## [Work instructions]
Take the lines below from the first through the one that contains "assert (Hi : 0" and copy them exactly.

## [Source data]
╭──

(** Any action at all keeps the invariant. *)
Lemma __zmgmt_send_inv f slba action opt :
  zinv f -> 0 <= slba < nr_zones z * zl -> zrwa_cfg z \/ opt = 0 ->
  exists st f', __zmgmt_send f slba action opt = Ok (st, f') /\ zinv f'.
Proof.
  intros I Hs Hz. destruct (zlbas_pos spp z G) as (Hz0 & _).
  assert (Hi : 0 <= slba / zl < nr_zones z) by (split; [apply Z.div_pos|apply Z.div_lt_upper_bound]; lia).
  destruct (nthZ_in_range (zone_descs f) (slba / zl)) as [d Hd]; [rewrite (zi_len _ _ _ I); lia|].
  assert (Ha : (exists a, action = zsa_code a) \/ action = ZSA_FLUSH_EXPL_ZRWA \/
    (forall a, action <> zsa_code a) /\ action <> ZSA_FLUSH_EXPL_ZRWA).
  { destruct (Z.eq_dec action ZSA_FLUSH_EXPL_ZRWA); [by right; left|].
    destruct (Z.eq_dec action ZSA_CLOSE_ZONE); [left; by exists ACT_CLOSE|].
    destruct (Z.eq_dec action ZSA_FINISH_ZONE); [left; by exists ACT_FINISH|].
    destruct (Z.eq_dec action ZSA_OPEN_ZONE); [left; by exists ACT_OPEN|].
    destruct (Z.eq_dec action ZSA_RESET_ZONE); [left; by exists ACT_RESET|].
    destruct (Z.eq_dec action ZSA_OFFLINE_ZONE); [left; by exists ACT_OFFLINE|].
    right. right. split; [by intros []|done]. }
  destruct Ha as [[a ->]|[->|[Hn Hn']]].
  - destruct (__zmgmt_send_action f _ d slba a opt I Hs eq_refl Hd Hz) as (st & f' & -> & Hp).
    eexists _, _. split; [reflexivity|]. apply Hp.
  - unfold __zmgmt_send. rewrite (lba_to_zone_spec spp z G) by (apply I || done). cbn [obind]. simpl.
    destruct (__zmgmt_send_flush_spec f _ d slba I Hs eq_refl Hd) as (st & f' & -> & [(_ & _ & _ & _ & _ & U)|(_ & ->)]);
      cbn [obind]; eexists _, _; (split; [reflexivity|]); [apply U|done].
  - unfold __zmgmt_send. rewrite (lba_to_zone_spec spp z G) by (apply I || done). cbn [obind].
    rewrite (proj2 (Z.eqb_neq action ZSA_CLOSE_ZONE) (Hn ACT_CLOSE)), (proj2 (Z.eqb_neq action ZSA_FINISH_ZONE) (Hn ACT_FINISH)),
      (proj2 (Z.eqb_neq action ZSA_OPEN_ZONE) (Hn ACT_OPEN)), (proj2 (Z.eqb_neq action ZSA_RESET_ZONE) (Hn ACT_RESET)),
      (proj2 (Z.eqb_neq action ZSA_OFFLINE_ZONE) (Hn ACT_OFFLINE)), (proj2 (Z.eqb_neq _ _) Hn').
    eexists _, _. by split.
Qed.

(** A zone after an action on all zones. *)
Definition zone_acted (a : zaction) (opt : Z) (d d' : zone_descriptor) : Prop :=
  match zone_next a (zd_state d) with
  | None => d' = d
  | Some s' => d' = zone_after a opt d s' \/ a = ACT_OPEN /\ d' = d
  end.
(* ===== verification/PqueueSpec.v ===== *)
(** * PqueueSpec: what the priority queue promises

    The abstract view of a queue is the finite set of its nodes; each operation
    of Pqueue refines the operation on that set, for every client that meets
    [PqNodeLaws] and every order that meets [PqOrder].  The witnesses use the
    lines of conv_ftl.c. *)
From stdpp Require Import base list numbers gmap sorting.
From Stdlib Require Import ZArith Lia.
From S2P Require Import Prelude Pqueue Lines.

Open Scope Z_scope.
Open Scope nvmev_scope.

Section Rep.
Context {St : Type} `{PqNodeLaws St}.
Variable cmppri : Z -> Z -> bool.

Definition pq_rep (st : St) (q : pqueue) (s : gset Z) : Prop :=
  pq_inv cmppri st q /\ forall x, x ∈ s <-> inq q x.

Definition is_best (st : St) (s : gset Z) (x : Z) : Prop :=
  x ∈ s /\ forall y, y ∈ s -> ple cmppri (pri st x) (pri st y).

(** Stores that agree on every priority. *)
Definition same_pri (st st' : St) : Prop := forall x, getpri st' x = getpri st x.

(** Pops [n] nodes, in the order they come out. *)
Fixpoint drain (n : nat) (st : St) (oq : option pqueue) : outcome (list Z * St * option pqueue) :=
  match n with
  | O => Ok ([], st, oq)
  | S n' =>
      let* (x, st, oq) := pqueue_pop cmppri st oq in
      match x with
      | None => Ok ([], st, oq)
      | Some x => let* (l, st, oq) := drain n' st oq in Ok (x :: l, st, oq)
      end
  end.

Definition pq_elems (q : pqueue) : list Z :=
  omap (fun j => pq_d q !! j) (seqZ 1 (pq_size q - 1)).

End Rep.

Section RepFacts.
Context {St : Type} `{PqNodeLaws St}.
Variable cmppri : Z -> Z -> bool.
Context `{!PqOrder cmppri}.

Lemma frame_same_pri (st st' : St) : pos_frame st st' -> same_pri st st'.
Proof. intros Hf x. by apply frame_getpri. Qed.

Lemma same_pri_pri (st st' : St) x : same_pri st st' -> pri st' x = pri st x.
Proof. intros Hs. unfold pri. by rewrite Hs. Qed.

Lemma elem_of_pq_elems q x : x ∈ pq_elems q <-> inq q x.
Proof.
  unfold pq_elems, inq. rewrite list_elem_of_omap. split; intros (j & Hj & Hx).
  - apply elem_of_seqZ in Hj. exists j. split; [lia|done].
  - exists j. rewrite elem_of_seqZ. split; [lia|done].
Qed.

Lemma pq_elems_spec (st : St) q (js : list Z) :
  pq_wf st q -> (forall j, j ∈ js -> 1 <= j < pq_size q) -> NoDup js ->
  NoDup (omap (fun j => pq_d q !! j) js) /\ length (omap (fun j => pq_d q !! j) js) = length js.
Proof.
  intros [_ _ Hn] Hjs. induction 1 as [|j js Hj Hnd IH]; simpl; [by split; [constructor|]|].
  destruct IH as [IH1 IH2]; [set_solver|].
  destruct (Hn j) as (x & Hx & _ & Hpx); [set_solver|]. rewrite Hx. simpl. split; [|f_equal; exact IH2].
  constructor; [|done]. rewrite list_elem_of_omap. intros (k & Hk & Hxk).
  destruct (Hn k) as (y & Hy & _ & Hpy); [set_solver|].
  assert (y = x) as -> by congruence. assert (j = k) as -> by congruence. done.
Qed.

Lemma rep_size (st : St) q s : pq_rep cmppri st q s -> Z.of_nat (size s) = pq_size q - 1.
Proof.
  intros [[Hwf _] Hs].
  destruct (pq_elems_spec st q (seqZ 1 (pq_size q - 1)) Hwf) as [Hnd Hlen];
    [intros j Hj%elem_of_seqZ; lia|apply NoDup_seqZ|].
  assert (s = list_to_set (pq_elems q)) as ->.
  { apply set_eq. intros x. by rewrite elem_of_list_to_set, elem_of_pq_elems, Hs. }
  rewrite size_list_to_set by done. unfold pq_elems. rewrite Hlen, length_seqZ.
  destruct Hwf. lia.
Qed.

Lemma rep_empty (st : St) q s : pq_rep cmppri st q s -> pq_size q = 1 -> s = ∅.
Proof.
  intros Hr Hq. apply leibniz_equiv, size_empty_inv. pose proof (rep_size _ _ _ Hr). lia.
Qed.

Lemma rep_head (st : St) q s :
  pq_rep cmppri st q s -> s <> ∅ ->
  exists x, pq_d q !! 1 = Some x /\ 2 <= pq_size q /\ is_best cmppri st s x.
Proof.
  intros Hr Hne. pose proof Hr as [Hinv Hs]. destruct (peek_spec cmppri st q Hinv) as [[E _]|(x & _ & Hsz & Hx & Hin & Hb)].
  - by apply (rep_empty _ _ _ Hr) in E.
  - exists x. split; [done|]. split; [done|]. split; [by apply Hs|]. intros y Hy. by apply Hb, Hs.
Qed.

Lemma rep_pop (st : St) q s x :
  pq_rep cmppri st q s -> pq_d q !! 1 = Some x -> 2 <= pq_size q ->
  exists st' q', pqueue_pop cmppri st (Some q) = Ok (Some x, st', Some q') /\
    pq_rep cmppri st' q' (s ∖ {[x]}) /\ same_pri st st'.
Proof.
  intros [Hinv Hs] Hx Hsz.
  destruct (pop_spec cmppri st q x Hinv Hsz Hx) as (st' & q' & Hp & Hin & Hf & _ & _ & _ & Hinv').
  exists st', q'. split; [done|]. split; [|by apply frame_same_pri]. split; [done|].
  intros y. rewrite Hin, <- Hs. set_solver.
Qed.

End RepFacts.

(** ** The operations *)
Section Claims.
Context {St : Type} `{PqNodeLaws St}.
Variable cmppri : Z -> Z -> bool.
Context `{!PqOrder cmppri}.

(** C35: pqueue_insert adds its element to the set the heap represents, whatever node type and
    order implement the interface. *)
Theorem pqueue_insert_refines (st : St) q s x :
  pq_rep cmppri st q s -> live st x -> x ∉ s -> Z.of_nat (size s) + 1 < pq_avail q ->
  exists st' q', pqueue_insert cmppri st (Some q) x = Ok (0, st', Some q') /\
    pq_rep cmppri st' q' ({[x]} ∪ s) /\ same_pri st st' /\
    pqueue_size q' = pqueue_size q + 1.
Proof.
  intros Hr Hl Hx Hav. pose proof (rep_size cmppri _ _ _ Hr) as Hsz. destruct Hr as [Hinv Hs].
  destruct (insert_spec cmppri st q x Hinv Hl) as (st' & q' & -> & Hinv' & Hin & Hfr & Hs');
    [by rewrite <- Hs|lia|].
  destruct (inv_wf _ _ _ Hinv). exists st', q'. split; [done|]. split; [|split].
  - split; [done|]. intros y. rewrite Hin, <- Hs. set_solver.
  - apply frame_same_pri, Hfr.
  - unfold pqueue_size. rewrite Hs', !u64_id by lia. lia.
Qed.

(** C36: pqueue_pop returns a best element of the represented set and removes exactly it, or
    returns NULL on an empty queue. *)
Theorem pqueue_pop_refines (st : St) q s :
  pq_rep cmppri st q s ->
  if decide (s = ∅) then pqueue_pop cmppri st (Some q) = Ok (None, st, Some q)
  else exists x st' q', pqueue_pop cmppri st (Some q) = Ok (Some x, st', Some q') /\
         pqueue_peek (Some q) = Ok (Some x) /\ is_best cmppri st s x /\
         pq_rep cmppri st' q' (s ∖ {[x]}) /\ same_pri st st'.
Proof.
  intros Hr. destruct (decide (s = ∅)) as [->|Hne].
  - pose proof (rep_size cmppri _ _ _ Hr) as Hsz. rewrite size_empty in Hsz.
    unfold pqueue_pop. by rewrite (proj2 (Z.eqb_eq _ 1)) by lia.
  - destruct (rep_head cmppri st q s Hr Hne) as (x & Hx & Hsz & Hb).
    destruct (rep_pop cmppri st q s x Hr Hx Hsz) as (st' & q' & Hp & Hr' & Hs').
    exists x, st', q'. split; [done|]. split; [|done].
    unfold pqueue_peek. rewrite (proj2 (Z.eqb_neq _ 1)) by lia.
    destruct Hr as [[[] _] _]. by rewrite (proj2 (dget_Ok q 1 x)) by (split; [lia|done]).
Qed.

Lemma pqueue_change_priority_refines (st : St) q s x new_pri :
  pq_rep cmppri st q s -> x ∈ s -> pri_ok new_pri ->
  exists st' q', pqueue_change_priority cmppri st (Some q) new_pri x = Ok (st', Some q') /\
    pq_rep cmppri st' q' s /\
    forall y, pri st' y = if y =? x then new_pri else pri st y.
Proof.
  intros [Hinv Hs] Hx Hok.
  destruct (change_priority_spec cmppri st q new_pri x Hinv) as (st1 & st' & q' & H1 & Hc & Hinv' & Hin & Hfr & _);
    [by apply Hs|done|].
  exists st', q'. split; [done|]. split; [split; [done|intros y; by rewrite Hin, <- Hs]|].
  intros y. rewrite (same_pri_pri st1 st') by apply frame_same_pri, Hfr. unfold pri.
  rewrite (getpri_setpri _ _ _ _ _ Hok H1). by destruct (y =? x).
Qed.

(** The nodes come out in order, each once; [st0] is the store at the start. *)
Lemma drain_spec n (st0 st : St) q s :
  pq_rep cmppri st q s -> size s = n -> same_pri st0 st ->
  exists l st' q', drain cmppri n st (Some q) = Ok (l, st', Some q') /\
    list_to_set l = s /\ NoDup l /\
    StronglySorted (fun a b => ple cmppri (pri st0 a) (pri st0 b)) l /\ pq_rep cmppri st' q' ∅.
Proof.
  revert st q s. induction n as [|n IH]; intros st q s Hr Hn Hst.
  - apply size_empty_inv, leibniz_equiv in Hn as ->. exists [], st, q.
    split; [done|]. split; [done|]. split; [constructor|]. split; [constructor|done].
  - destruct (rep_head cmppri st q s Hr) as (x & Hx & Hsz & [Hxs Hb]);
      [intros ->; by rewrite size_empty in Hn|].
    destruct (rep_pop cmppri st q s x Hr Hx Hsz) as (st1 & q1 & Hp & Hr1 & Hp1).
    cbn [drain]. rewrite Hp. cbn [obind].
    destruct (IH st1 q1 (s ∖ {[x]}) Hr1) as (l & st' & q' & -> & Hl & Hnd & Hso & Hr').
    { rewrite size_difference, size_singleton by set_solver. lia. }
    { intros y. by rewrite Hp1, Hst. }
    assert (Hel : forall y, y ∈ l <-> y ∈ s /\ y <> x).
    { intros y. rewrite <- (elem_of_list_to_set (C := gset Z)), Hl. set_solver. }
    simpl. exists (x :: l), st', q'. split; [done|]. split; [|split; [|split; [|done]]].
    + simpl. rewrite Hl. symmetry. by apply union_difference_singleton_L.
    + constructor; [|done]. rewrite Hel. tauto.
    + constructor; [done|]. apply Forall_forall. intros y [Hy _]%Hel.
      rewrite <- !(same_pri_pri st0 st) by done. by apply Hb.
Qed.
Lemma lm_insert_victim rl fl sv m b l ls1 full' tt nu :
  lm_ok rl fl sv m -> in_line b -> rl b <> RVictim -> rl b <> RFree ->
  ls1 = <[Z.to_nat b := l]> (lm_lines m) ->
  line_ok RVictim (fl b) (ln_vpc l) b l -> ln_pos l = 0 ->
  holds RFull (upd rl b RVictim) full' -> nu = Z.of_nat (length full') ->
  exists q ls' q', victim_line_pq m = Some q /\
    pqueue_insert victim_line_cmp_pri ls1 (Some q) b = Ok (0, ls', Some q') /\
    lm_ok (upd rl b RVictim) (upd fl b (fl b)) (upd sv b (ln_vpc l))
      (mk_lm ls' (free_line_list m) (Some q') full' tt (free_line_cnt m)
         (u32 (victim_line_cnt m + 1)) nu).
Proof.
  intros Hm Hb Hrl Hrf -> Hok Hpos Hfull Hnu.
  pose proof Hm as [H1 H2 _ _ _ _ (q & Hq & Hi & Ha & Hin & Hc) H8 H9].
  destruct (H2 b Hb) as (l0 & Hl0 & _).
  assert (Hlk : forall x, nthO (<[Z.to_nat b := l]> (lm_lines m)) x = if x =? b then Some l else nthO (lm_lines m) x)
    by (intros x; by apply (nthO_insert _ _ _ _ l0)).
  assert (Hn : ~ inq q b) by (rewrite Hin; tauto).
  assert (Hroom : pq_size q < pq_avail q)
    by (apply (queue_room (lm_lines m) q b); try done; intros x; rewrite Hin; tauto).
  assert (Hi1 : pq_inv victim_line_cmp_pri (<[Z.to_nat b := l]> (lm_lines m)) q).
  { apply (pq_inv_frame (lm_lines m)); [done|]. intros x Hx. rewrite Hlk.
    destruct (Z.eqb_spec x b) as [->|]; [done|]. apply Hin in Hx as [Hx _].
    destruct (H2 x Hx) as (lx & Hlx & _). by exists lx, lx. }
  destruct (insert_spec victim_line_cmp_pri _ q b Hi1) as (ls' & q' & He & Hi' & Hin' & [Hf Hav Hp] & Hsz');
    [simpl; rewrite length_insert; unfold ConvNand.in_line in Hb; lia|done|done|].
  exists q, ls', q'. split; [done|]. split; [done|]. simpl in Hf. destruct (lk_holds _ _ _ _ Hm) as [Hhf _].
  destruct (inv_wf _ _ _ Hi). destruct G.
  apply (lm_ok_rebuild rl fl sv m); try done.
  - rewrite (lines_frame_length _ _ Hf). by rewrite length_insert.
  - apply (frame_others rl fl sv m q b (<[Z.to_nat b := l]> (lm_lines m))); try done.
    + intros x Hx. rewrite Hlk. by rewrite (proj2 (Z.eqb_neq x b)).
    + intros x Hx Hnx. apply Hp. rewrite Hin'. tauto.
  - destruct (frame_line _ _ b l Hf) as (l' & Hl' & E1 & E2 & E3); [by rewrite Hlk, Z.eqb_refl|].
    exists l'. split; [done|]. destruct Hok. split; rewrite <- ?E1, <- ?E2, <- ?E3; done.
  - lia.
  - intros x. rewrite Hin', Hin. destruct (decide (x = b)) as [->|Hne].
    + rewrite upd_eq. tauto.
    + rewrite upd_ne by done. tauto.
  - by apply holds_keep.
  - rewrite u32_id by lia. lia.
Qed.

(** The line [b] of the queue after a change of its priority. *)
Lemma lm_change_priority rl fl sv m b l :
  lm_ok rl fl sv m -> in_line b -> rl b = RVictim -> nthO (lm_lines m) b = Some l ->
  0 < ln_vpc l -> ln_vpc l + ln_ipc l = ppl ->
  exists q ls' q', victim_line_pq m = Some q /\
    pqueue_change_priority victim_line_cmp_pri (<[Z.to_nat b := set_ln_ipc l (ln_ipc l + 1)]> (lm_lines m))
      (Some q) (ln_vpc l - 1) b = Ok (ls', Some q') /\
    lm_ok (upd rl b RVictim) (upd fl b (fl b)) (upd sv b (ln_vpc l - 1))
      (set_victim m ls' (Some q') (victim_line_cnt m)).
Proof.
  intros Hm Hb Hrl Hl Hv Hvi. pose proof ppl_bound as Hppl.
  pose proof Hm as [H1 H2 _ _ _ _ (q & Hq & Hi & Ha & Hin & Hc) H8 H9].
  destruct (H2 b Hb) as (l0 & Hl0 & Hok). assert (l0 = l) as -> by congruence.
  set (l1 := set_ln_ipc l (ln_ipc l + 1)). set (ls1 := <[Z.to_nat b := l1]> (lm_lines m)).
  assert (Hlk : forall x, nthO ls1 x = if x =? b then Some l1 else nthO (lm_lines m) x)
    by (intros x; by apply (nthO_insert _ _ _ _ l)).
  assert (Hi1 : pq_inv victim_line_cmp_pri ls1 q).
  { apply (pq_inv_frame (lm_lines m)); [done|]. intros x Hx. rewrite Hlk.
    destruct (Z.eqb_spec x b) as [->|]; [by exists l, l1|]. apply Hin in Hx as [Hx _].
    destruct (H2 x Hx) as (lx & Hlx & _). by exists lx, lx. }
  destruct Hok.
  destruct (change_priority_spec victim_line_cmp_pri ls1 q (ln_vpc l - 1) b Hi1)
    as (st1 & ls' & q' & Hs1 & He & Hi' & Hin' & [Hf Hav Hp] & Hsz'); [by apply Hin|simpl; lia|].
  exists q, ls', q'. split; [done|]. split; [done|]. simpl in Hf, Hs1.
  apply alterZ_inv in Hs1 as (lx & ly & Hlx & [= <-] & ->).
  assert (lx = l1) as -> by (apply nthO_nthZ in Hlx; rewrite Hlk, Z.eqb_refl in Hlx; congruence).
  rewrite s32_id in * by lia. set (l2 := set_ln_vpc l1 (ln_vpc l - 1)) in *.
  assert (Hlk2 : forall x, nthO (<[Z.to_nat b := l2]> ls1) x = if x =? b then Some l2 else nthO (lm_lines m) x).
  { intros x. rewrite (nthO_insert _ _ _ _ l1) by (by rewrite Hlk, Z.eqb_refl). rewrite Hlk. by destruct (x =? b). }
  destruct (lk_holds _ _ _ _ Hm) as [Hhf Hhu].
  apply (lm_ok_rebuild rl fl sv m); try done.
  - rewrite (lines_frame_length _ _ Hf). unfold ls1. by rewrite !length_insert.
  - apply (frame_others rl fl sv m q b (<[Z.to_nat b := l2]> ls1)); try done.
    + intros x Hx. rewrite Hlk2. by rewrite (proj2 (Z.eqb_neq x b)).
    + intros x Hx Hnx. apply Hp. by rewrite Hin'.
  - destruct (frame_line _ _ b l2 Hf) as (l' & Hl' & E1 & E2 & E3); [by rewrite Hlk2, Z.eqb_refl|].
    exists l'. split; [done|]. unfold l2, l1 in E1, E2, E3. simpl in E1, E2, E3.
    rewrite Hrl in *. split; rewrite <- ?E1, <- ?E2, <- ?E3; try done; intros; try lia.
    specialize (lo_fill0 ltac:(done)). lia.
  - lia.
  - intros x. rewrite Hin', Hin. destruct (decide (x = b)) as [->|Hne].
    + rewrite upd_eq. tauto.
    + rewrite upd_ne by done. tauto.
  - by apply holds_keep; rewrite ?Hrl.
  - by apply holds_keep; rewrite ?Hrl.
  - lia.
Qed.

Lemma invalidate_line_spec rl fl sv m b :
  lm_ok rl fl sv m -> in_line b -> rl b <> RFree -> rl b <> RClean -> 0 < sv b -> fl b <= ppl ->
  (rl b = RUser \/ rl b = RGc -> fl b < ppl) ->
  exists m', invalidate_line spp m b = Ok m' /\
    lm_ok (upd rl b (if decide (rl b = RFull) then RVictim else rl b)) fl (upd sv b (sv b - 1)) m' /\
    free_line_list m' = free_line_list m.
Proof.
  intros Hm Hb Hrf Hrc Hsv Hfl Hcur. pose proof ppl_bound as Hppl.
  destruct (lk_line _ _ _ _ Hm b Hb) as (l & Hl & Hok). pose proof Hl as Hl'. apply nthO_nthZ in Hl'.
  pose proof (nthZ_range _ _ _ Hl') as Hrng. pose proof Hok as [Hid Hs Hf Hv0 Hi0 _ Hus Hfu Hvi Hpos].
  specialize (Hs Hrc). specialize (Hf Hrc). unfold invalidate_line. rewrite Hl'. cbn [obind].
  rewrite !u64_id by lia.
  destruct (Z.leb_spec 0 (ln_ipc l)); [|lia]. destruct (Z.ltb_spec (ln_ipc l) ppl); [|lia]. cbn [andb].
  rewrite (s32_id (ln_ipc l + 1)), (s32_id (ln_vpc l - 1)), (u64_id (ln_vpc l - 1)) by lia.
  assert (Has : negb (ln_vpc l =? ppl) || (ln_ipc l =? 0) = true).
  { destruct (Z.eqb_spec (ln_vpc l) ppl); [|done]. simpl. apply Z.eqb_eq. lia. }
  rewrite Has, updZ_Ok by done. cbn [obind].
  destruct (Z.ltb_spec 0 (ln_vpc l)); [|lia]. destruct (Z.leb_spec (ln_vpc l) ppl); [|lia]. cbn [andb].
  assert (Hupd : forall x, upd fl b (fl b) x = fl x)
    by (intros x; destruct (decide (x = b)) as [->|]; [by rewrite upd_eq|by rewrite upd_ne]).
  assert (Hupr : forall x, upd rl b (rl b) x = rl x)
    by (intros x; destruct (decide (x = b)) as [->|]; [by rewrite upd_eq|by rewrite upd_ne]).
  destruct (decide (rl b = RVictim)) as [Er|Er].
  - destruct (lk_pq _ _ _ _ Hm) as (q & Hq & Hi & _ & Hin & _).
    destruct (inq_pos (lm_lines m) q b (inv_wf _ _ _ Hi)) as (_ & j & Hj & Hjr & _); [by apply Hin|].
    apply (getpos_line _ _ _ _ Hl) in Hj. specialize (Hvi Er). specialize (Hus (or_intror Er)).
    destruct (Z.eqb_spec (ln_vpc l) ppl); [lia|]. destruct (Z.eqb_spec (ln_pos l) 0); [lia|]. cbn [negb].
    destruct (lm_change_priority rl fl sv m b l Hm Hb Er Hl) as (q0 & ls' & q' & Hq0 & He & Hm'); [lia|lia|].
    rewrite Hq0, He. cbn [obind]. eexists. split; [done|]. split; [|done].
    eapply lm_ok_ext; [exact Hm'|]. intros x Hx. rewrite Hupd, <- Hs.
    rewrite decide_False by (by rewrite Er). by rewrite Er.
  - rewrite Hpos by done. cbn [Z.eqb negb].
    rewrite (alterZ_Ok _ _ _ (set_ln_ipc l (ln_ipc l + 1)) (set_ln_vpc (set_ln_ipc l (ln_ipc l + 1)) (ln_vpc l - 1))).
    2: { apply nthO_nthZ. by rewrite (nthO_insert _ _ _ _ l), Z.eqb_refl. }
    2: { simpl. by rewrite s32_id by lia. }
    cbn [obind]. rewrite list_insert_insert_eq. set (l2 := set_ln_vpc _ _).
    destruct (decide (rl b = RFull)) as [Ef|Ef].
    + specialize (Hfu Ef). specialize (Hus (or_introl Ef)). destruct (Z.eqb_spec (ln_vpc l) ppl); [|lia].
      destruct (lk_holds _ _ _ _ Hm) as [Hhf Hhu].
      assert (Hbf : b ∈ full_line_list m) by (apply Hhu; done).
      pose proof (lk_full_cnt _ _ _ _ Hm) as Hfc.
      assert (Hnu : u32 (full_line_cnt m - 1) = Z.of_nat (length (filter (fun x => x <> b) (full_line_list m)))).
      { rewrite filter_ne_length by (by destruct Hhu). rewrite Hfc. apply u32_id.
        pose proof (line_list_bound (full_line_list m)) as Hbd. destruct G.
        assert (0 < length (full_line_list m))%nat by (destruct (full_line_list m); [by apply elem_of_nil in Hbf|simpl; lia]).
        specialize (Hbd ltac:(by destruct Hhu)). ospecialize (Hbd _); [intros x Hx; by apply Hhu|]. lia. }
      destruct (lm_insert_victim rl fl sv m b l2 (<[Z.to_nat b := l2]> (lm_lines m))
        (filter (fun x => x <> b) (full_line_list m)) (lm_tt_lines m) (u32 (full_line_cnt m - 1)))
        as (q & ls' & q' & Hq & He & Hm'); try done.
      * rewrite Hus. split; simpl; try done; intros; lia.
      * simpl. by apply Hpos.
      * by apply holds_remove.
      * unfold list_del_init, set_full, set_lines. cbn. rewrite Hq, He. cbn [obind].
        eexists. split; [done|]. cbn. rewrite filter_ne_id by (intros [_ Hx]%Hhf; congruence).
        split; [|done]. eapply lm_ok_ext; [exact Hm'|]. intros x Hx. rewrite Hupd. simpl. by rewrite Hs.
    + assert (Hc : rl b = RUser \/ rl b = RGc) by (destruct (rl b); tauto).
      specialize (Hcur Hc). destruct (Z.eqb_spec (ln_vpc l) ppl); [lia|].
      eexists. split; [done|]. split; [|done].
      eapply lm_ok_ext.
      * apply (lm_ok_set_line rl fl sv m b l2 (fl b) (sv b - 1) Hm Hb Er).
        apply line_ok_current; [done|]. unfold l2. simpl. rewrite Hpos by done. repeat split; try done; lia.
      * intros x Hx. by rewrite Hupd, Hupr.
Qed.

╰──

## [Your response]
(** Any action at all keeps the invariant. *)
Lemma __zmgmt_send_inv f slba action opt :
  zinv f -> 0 <= slba < nr_zones z * zl -> zrwa_cfg z \/ opt = 0 ->
  exists st f', __zmgmt_send f slba action opt = Ok (st, f') /\ zinv f'.
Proof.
  intros I Hs Hz. destruct (zlbas_pos spp z G) as (Hz0 & _).
  assert (Hi : 0 <= slba / zl < nr_zones z) by (split; [apply Z.div_pos|apply Z.div_lt_upper_bound]; lia).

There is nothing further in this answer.